To allow successful equalization when diving, it is important that the diving suit hood not make an airtight seal over the outside ear hole, and that earplugs not be worn. Diving is proscribed when a eustachian tube is congested or blocked, such as can occur with the common cold, as this may cause what is known as a reverse block, whereby descent is uninhibited as the Valsalva maneuver may still clear the eustachian tubes temporarily by force, but during ascent a blockage may stop the air in the middle ear (which is now at depth pressure) from escaping as the diver ascends. The eardrum then bursts outwards, causing the same hazards as with an ordinary burst eardrum, such as cold water in the middle ear deranging the working of the sense organs of balance in the inner ear.

===Decongestants===

Nasal congestion may affect the sinus openings and the eustachian tubes and may lead to difficulty or inability to clear the ears.
To prevent congestion, allergies can be treated by the use of antihistamines, decongestants and nasal sprays, and allergy desensitization. Recently developed antihistamines do not cross the blood–brain barrier and do not produce drowsiness.
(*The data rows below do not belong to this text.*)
(* ===== verification/Router.v ===== *)
(** * Routes, middleware and the public handlers

    cmd/router.go, middleware/auth.go, dev_tools.go and rate_limit.go, and
    handler/auth_handler.go, market_handler.go and orderbook_handler.go.  A request comes
    with the route that gin chose for it; CORS, metrics and the upgrade to a websocket
    are left out.  [golang.org/x/time/rate] is a parameter. *)
From S2P Require Import Prelude Decimal Containers Model Errors Fee MarketRules Database Ledger OrderLedger Queries Idempotency HoldCoordinator Engine OrderService Transfers FailureStores Processing HttpApi Tokens Accounts.
From Stdlib Require Import Lia Ascii.

Local Open Scope Z_scope.

Definition StatusCreated : Z := 201.
Definition StatusTooManyRequests : Z := 429.
Definition CodeAuthInvalidToken : string := "AUTH_INVALID_TOKEN".
Definition CodeAuthExpiredToken : string := "AUTH_EXPIRED_TOKEN".
Definition CodeAuthNotConfigured : string := "AUTH_NOT_CONFIGURED".
Definition CodeDevToolsDisabled : string := "DEV_TOOLS_DISABLED".
Definition CodeDevToolsForbidden : string := "DEV_TOOLS_FORBIDDEN".
Definition CodeInvalidCredentials : string := "INVALID_CREDENTIALS".
Definition CodeRateLimited : string := "RATE_LIMITED".

(** The request ends here: no later handler runs. *)
Definition AbortWithError (status : Z) (code message : string) : Response :=
  mkResponse status (retryAfterForOverload status) (ErrorResponse (normalizeCode code) (normalizeMessage message)).

(** ** The rate limiter *)

(** What is used of [rate.Limiter]: [ReserveN(now, 1)] with the delay it asks for, and
    taking the reservation back. *)
Class RateLib := {
  Limiter : Type; Reservation : Type;
  NewLimiter : Z -> Z -> Limiter;
  ReserveN : Z -> Limiter -> Reservation * Limiter;
  DelayFrom : Reservation -> Z -> Z;
  CancelAt : Reservation -> Z -> Limiter -> Limiter }.

Section RateLimiter.
Context {RL : RateLib}.

Record limiterEntry := mkLimiterEntry { le_limiter : Limiter; le_lastUsed : Z }.
Record RateLimiter := mkRateLimiter { rl_entries : gmap string limiterEntry; rl_rate : Z; rl_burst : Z }.
Definition NewRateLimiter (rps burst : Z) : RateLimiter := mkRateLimiter ∅ rps burst.

(** Seconds, rounded up, at least one. *)
Definition retry_seconds (delay : Z) : Z :=
  let seconds := Z.quot delay (10 ^ 9) in
  let seconds := if negb (Z.rem delay (10 ^ 9) =? 0) then seconds + 1 else seconds in
  if seconds <? 1 then 1 else seconds.

(** [None]: allowed; otherwise the seconds to wait. *)
Definition Allow (now : Z) (key : string) (rl : RateLimiter) : option Z * RateLimiter :=
  let limiter := match rl_entries rl !! key with Some entry => le_limiter entry | None => NewLimiter (rl_rate rl) (rl_burst rl) end in
  let '(reservation, reserved) := ReserveN now limiter in
  let delay := DelayFrom reservation now in
  let store l := mkRateLimiter (<[key := mkLimiterEntry l now]> (rl_entries rl)) (rl_rate rl) (rl_burst rl) in
  if delay <=? 0 then (None, store reserved) else (Some (retry_seconds delay), store (CancelAt reservation now reserved)).

Definition Cleanup (now idleAfter : Z) (rl : RateLimiter) : RateLimiter :=
  mkRateLimiter (filter (fun '(_, entry) => now - le_lastUsed entry < idleAfter) (rl_entries rl)) (rl_rate rl) (rl_burst rl).

Definition rejectRateLimited (seconds : Z) : Response :=
  mkResponse StatusTooManyRequests (Some (pretty seconds)) (rs_Body (AbortWithError StatusTooManyRequests CodeRateLimited "rate limit exceeded, retry later")).
End RateLimiter.

(** ** Requests and the state of the server *)

Record RegisterRequest := mkRegisterRequest { rr_Name : string; rr_Email : string; rr_Password : string }.
Record LoginRequest := mkLoginRequest { lr_Email : string; lr_Password : string }.

(** The bodies are what the request's body decodes to as each type. *)
Record HttpRequest := mkHttpRequest {
  hr_Authorization : string; hr_DevToken : string; hr_ClientIP : string; hr_IdempotencyKey : string; hr_ID : string;
  hr_QueryStatus : string; hr_QueryCoinSymbol : string; hr_QueryLimit : string; hr_QueryDepth : string;
  hr_CreateOrder : result string CreateOrderRequest; hr_Transfer : result string TransferRequestBody; hr_Callback : result string CallbackRequest;
  hr_Fund : result string FundWalletRequest; hr_Register : result string RegisterRequest; hr_Login : result string LoginRequest }.

Inductive limiter_name := AuthLimiter | OrderLimiter | TransferLimiter.

(** The routes of [newRouter]. *)
Inductive Route :=
| GetPing | PostRegister | PostLogin | GetMarketRules | GetOrderBook
| GetOrders | GetOneOrder | PostOrder | DeleteOrder | GetWallets | GetTrades | PostDeposit | PostWithdrawal | GetTransfers
| PostDevFund | PostDevCallback.

Section Router.
Context {DL : DecimalLib} {TX : ErrorTexts} {API : MatchingAPI} {ETP : ExternalTransferProcessor} {J : TokenJSON} {P : Passwords} {RL : RateLib}.

Record ServerState := mkServerState {
  st_world : World; st_engine : option engine; st_processor : processor; st_users : UserDB;
  st_limiters : limiter_name -> option RateLimiter }.

Record routerConfig := mkRouterConfig {
  rc_tokenManager : option TokenManager; rc_authService : option AuthService;
  rc_place : hold_place; rc_orderRules : option MarketRulesRegistry; rc_marketRules : option MarketRulesRegistry;
  rc_snapshots : option (string -> Z -> result error OrderBookSnapshot);
  rc_devToolsEnabled : bool; rc_devToolsToken : string }.

(** What runs for a request, with the value under the user's key of the context. *)
Definition Handler : Type := HttpRequest -> option context_value -> ServerState -> Response * ServerState.

Definition with_world (st : ServerState) (a : Response * World) : Response * ServerState :=
  (a.1, mkServerState a.2 (st_engine st) (st_processor st) (st_users st) (st_limiters st)).

(** ** Middleware *)

Definition AuthRequired (tokenManager : option TokenManager) (now : Z) (next : Handler) : Handler := fun r _ st =>
  match tokenManager with
  | None => (AbortWithError StatusInternalServerError CodeAuthNotConfigured "auth token manager is not configured", st)
  | Some tm =>
      match ExtractBearerToken (hr_Authorization r) with
      | Err _ => (AbortWithError StatusUnauthorized CodeAuthRequired "authorization bearer token is required", st)
      | Ok token =>
          match Parse (Some tm) now token with
          | Err err =>
              if decide (err = ErrExpiredToken) then (AbortWithError StatusUnauthorized CodeAuthExpiredToken "authorization token expired", st)
              else (AbortWithError StatusUnauthorized CodeAuthInvalidToken "invalid authorization token", st)
          | Ok userID => next r (Some (ContextUint userID)) st
          end
      end
  end.

Definition DevToolsRequired (expectedToken : string) (next : Handler) : Handler := fun r user st =>
  let expectedToken := TrimSpace expectedToken in
  if decide (expectedToken = "") then (AbortWithError StatusNotFound CodeDevToolsDisabled "development tools are disabled", st)
  else
    let providedToken := TrimSpace (hr_DevToken r) in
    if decide (providedToken = "" \/ providedToken <> expectedToken) then (AbortWithError StatusForbidden CodeDevToolsForbidden "development tool token is invalid", st)
    else next r user st.

Definition set_limiter (name : limiter_name) (rl : RateLimiter) (st : ServerState) : ServerState :=
  mkServerState (st_world st) (st_engine st) (st_processor st) (st_users st)
    (fun n => match name, n with AuthLimiter, AuthLimiter | OrderLimiter, OrderLimiter | TransferLimiter, TransferLimiter => Some rl | _, _ => st_limiters st n end).

Definition limited (name : limiter_name) (now : Z) (key : string) (rl : RateLimiter) (next : Handler) : Handler := fun r user st =>
  let '(verdict, rl) := Allow now key rl in
  match verdict with
  | Some seconds => (rejectRateLimited seconds, set_limiter name rl st)
  | None => next r user (set_limiter name rl st)
  end.
Definition RateLimitByIP (name : limiter_name) (bucketPrefix : string) (now : Z) (next : Handler) : Handler := fun r user st =>
  match st_limiters st name with
  | None => next r user st
  | Some rl => limited name now (bucketPrefix +:+ ":" +:+ hr_ClientIP r) rl next r user st
  end.
Definition RateLimitByUser (name : limiter_name) (now : Z) (next : Handler) : Handler := fun r user st =>
  match st_limiters st name, user with
  | Some rl, Some (ContextUint userID) => limited name now (pretty userID) rl next r user st
  | _, _ => next r user st
  end.

(** ** Handlers *)

Definition authResponse (result : AuthResult) : Data := DataAuth (ar_Token result) (us_ID (ar_User result)) (us_Name (ar_User result)) (us_Email (ar_User result)).

Definition handleRegister (s : option AuthService) (salt : N) (now : Z) : Handler := fun r _ st =>
  match hr_Register r with
  | Err text => (writeBindingError text, st)
  | Ok req =>
      let '(outcome, users) := Register s salt now (mkRegisterInput (rr_Name req) (rr_Email req) (rr_Password req)) (st_users st) in
      (match outcome with Err err => writeServiceError err | Ok result => WriteData StatusCreated (authResponse result) end,
       mkServerState (st_world st) (st_engine st) (st_processor st) users (st_limiters st))
  end.

Definition handleLogin (s : option AuthService) (now : Z) : Handler := fun r _ st =>
  match hr_Login r with
  | Err text => (writeBindingError text, st)
  | Ok req =>
      let '(outcome, users) := Login s now (mkLoginInput (lr_Email req) (lr_Password req)) (st_users st) in
      (match outcome with
       | Err err => if decide (DomainErrorKind err = Some ErrorKindUnavailable) then WriteError StatusServiceUnavailable CodeUnavailable (error_text err)
                    else WriteError StatusUnauthorized CodeInvalidCredentials (error_text err)
       | Ok result => WriteData StatusOK (authResponse result)
       end,
       mkServerState (st_world st) (st_engine st) (st_processor st) users (st_limiters st))
  end.

Definition marketRulesResponse (rules : MarketRules) : MarketRulesResponse :=
  mkMarketRulesResponse (m_CoinSymbol rules) (m_QuoteSymbol rules) (m_TradingEnabled rules) (MarketStatus_string (m_TradingStatus rules)) (DString (m_MinOrderNotional rules))
    (DString (m_MinOrderQuantity rules)) (DString (m_BaseQuantityStep rules)) (DString (m_FeeRate rules))
    (map (fun rule => mkTickRuleResponse (DString <$> mt_UpperBound rule) (DString (mt_TickSize rule))) (m_TickRules rules)).
Definition marketRulesRegistry (rules : option MarketRulesRegistry) : MarketRulesRegistry := default NewDefaultMarketRulesRegistry rules.
Definition handleGetRules (rules : option MarketRulesRegistry) : Handler := fun r _ st =>
  (match KRWMarketRules (marketRulesRegistry rules) (hr_QueryCoinSymbol r) with
   | Err err => writeServiceError err
   | Ok rules => WriteData StatusOK (DataMarketRules (marketRulesResponse rules))
   end, st).

Definition parseDepthQuery (value : string) : option Z :=
  let value := TrimSpace value in
  if decide (value = "") then Some DefaultSnapshotDepth
  else match Atoi value with Some depth => if depth <=? 0 then None else Some depth | None => None end.
Definition snapshot_data (s : OrderBookSnapshot) : Data :=
  let level l := (DString (pd_Price l), DString (pd_Quantity l)) in DataSnapshot (Engine.os_CoinSymbol s) (map level (os_Asks s)) (map level (os_Bids s)).
Definition handleGetSnapshot (provider : option (string -> Z -> result error OrderBookSnapshot)) : Handler := fun r _ st =>
  (let coinSymbol := ToUpper (TrimSpace (hr_QueryCoinSymbol r)) in
   if decide (coinSymbol = "") then WriteError StatusUnprocessableEntity CodeValidation "coin_symbol is required"
   else match provider with
   | None => WriteError StatusInternalServerError CodeInternal "orderbook snapshot provider is required"
   | Some provider =>
       match parseDepthQuery (hr_QueryDepth r) with
       | None => WriteError StatusUnprocessableEntity CodeValidation "depth must be a positive integer"
       | Some depth =>
           match provider coinSymbol depth with
           | Err err => WriteError StatusInternalServerError CodeInternal (error_text err)
           | Ok snapshot => WriteData StatusOK (snapshot_data snapshot)
           end
       end
   end, st).

(** The request as the handlers of [HttpApi] see it. *)
Definition context {B} (r : HttpRequest) (user : option context_value) (body : result string B) : Request B :=
  mkRequest user body (hr_IdempotencyKey r) (hr_ID r) (hr_QueryStatus r) (hr_QueryCoinSymbol r) (hr_QueryLimit r).

(** [salt], [now]: the randomness and the clock this request finds. *)
Definition newRouter (cfg : routerConfig) (salt : N) (now : Z) (route : Route) : option Handler :=
  let on_world (f : Request unit -> World -> Response * World) : Handler := fun r user st => with_world st (f (context r user (Ok tt)) (st_world st)) in
  let authenticated := AuthRequired (rc_tokenManager cfg) now in
  let dev (next : Handler) : option Handler :=
    if rc_devToolsEnabled cfg then Some (authenticated (DevToolsRequired (rc_devToolsToken cfg) next)) else None in
  let transfers f : Handler := fun r user st =>
    let '(resp, w, p) := f (context r user (hr_Transfer r)) (st_world st) (st_processor st) in (resp, mkServerState w (st_engine st) p (st_users st) (st_limiters st)) in
  match route with
  | GetPing => Some (fun _ _ st => (WriteData StatusOK DataPong, st))
  | PostRegister => Some (RateLimitByIP AuthLimiter "register" now (handleRegister (rc_authService cfg) salt now))
  | PostLogin => Some (RateLimitByIP AuthLimiter "login" now (handleLogin (rc_authService cfg) now))
  | GetMarketRules => Some (handleGetRules (rc_marketRules cfg))
  | GetOrderBook => Some (handleGetSnapshot (rc_snapshots cfg))
  | GetOrders => Some (authenticated (on_world handleListOrders))
  | GetOneOrder => Some (authenticated (on_world handleGetOrder))
  | PostOrder => Some (authenticated (RateLimitByUser OrderLimiter now (fun r user st =>
      let '(resp, w, me) := handleCreateOrder (holdWithIdempotency (rc_place cfg)) (rc_orderRules cfg) now (context r user (hr_CreateOrder r)) (st_world st) (st_engine st) in
      (resp, mkServerState w me (st_processor st) (st_users st) (st_limiters st)))))
  | DeleteOrder => Some (authenticated (RateLimitByUser OrderLimiter now (on_world handleCancelOrder)))
  | GetWallets => Some (authenticated (on_world handleListWallets))
  | GetTrades => Some (authenticated (on_world handleListTrades))
  | PostDeposit => Some (authenticated (RateLimitByUser TransferLimiter now (transfers (handleRequestDeposit now))))
  | PostWithdrawal => Some (authenticated (RateLimitByUser TransferLimiter now (transfers (handleRequestWithdrawal now))))
  | GetTransfers => Some (authenticated (on_world handleListTransfers))
  | PostDevFund => dev (fun r user st => with_world st (handleFundWallet (context r user (hr_Fund r)) (st_world st)))
  | PostDevCallback => dev (fun r user st => with_world st (handleReceiveCallback now (context r user (hr_Callback r)) (st_world st)))
  end.
End Router.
Decongestants can have side effects such as speeding up heart rate which may have adverse effects in cases where there is underlying cardiovascular disease. Over-the-counter nasal sprays can produce a rebound effect causing greater congestion when the effect wears off, which can lead to reversed ear blockage on ascent. Some steroid nasal sprays do not have this side effect and can be very effective, but may also only be available by prescription.

Combinations of the same drugs are useful in non-allergic rhinitis. These medications can be very useful in controlling the nasal congestion problem.

==Training==

Divers get training in clearing the ears to dive. Because of the potential for side effects of the valsalva maneuver, scuba divers and free-divers may train to exercise the muscles that open the Eustachian tubes in a gentler manner. The French underwater association (Fédération Française d'Études et de Sports Sous-Marins) has produced a series of exercises using the tongue and soft palate to assist a diver in clearing their ears by these techniques. These recommendations were based on work done at the Médecine du sport, Bd st Marcel, Paris.

With practice it is possible for some people to close the nostrils hands-free by contracting the compressor naris muscles. Some people are able to voluntarily hold their Eustachian tubes open continuously for a period of several seconds to minutes. The 'clicking your ears' can actually be heard if one puts one's ear to another person's ear for them to hear the clicking sound. Those that are borderline on learning this voluntary control first discover this via yawning or swallowing or other means, which after practice can be done deliberately without force even when there are no pressure issues involved. When the Eustachian tubes are deliberately held open, one's voice sounds louder in one's head than when they are closed.